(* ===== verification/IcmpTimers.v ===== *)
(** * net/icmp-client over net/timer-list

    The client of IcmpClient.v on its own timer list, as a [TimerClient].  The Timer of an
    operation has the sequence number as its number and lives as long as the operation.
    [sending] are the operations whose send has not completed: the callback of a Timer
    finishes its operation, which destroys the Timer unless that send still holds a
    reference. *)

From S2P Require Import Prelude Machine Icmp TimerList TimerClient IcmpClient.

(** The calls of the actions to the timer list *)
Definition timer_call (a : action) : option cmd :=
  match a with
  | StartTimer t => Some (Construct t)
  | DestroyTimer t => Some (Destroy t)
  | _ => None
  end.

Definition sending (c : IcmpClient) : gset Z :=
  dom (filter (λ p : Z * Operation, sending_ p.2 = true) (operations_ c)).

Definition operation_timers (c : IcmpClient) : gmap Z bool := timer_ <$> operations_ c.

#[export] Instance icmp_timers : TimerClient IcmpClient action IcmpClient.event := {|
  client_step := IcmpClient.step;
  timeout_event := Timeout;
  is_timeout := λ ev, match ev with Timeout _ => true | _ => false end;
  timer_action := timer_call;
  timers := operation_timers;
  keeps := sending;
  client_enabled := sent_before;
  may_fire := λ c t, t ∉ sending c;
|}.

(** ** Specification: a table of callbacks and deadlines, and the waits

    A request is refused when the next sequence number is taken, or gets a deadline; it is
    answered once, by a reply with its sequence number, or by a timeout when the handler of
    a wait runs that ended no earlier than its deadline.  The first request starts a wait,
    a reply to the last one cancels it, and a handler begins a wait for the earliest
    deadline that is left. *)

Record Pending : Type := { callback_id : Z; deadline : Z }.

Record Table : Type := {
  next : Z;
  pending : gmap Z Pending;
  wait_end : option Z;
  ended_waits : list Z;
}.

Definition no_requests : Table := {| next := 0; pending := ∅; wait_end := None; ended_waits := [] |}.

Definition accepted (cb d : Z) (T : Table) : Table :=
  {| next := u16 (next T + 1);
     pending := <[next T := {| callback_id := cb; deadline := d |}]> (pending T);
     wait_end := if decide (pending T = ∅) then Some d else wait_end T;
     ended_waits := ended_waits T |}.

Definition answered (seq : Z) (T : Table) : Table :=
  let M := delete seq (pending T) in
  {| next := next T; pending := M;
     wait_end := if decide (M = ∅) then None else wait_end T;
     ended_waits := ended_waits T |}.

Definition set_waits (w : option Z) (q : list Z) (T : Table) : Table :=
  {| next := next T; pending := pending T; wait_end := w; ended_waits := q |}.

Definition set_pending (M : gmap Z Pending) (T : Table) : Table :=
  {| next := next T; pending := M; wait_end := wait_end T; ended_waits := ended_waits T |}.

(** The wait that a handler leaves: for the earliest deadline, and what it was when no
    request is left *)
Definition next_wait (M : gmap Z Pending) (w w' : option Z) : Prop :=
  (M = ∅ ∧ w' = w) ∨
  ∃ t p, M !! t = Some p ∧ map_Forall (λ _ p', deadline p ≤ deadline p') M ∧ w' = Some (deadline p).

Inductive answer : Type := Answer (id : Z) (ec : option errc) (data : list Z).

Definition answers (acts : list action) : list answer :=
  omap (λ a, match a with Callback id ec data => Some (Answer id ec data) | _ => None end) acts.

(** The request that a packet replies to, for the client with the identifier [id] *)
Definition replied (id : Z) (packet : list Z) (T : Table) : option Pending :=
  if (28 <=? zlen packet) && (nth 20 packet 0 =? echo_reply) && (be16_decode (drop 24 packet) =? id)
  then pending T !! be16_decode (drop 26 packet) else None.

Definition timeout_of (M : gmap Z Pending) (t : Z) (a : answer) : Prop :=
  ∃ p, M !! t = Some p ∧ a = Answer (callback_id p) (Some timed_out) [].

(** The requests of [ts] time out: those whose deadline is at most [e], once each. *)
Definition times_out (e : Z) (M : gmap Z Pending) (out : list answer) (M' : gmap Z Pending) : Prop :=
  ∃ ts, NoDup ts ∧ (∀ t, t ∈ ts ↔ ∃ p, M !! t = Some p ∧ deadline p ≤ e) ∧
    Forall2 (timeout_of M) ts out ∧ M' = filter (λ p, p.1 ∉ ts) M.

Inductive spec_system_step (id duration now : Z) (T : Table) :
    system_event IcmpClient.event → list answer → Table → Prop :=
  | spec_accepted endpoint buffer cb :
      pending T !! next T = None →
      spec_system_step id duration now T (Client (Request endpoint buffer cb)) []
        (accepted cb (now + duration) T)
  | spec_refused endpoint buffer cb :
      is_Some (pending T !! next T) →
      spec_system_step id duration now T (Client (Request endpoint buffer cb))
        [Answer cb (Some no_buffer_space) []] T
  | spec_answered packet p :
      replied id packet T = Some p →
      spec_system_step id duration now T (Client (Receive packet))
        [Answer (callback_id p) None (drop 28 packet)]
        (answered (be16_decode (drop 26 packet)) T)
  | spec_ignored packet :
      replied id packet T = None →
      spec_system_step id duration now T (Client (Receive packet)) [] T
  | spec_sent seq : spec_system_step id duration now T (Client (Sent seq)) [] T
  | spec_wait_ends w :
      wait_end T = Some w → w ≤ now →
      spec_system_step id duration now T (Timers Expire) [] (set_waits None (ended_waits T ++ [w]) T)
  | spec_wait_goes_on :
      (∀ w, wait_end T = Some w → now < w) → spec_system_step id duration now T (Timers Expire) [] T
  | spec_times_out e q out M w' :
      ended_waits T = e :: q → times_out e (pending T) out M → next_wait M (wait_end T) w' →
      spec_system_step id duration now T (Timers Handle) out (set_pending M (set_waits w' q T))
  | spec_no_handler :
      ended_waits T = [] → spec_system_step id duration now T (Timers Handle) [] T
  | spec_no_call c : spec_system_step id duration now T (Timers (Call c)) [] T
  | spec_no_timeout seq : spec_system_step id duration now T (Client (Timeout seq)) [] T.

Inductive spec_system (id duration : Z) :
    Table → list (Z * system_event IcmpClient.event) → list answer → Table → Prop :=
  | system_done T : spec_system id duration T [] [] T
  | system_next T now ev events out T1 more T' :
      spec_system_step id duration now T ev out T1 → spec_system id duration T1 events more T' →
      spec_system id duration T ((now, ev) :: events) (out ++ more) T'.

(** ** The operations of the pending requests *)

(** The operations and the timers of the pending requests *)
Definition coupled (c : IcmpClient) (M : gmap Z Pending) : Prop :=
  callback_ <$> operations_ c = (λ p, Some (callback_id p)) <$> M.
:::
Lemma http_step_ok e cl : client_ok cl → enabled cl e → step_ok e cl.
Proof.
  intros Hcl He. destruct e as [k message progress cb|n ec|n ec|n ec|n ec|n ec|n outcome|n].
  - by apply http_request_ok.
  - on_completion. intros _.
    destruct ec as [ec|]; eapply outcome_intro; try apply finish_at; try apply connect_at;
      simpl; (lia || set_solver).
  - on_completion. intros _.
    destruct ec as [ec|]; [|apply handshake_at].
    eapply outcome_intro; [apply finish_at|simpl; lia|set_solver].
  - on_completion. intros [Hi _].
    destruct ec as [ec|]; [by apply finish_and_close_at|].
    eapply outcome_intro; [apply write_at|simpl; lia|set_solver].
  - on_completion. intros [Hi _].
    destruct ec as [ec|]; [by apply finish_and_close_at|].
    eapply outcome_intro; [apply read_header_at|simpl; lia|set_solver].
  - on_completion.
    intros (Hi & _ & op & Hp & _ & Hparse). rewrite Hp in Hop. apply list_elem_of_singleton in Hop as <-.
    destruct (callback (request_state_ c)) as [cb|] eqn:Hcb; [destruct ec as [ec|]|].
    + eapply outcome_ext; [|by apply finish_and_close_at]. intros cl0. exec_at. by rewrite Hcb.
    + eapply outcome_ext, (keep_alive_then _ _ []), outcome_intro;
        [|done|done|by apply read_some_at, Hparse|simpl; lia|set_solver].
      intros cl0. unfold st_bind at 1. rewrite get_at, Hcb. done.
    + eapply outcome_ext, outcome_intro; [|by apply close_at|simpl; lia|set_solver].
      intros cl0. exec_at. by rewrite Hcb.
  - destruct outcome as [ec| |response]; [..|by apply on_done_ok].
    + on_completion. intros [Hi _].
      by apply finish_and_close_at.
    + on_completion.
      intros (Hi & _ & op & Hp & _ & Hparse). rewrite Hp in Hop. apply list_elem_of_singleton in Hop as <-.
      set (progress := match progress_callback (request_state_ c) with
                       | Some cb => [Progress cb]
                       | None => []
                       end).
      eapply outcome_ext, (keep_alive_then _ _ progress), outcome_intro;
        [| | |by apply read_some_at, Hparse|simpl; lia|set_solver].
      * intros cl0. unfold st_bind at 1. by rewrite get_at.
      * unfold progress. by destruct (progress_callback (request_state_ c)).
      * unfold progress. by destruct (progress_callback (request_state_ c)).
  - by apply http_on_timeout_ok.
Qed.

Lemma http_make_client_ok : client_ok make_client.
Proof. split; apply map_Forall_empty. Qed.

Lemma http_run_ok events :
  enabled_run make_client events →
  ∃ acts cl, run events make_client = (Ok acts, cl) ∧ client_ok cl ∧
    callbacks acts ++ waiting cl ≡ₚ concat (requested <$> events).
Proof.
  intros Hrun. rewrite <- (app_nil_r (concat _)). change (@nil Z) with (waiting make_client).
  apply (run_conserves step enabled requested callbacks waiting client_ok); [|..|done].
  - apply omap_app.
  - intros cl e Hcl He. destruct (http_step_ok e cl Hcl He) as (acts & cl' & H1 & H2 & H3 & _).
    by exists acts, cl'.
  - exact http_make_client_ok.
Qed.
:::
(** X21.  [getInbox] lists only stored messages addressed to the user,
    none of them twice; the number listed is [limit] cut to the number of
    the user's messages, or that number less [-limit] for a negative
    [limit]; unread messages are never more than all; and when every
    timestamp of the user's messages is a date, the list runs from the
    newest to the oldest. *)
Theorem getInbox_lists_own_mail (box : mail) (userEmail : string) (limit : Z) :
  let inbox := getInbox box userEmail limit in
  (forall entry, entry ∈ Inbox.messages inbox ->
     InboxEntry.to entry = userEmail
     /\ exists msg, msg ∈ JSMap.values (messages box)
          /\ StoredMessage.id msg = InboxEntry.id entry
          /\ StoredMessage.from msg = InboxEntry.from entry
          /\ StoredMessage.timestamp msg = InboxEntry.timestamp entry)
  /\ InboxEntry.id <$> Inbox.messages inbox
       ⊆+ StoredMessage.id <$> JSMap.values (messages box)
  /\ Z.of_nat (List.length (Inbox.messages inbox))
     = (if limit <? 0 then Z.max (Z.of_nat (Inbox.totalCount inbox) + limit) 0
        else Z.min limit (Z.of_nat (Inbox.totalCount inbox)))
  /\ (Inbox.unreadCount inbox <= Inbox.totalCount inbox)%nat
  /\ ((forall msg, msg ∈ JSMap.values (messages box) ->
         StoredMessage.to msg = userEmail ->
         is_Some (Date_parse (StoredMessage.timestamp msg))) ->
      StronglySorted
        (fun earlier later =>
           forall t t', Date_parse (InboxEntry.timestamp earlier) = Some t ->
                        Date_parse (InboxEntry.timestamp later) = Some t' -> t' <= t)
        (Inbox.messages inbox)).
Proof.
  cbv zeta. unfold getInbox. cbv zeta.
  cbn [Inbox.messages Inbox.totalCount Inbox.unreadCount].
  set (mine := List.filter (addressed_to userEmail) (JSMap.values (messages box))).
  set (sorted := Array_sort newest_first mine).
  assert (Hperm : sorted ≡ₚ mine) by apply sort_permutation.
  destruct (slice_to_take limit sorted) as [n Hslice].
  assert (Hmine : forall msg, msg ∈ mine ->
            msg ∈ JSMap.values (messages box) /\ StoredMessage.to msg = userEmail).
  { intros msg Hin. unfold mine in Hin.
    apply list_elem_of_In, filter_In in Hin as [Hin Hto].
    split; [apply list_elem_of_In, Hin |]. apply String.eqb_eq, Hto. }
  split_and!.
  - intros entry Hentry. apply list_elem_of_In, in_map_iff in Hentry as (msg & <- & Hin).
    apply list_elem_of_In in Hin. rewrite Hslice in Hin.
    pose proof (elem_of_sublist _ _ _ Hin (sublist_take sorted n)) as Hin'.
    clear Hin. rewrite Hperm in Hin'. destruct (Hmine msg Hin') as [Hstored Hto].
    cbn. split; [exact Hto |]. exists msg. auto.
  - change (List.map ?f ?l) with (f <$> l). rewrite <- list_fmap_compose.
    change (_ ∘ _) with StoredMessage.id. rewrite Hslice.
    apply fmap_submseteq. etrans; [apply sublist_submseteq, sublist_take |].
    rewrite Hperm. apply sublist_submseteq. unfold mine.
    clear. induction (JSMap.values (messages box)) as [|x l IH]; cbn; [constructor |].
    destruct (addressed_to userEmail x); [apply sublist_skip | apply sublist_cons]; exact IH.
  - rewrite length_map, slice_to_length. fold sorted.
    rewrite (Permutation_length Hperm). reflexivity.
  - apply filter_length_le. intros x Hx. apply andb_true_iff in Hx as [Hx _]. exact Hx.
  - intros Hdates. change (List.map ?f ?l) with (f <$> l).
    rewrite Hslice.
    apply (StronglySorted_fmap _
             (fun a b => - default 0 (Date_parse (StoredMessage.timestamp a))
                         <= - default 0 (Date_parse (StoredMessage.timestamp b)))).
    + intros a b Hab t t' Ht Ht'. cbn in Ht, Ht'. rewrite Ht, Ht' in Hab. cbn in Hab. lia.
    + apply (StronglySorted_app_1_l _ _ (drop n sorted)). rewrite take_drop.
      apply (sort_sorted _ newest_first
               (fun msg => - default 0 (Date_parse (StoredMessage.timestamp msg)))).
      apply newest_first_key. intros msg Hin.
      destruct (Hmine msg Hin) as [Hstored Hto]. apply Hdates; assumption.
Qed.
:::
## Action item
Go through the material above and return each line that holds the word "number".

## The answer
    operation has the sequence number as its number and lives as long as the operation.
    A request is refused when the next sequence number is taken, or gets a deadline; it is
    answered once, by a reply with its sequence number, or by a timeout when the handler of
    none of them twice; the number listed is [limit] cut to the number of
    the user's messages, or that number less [-limit] for a negative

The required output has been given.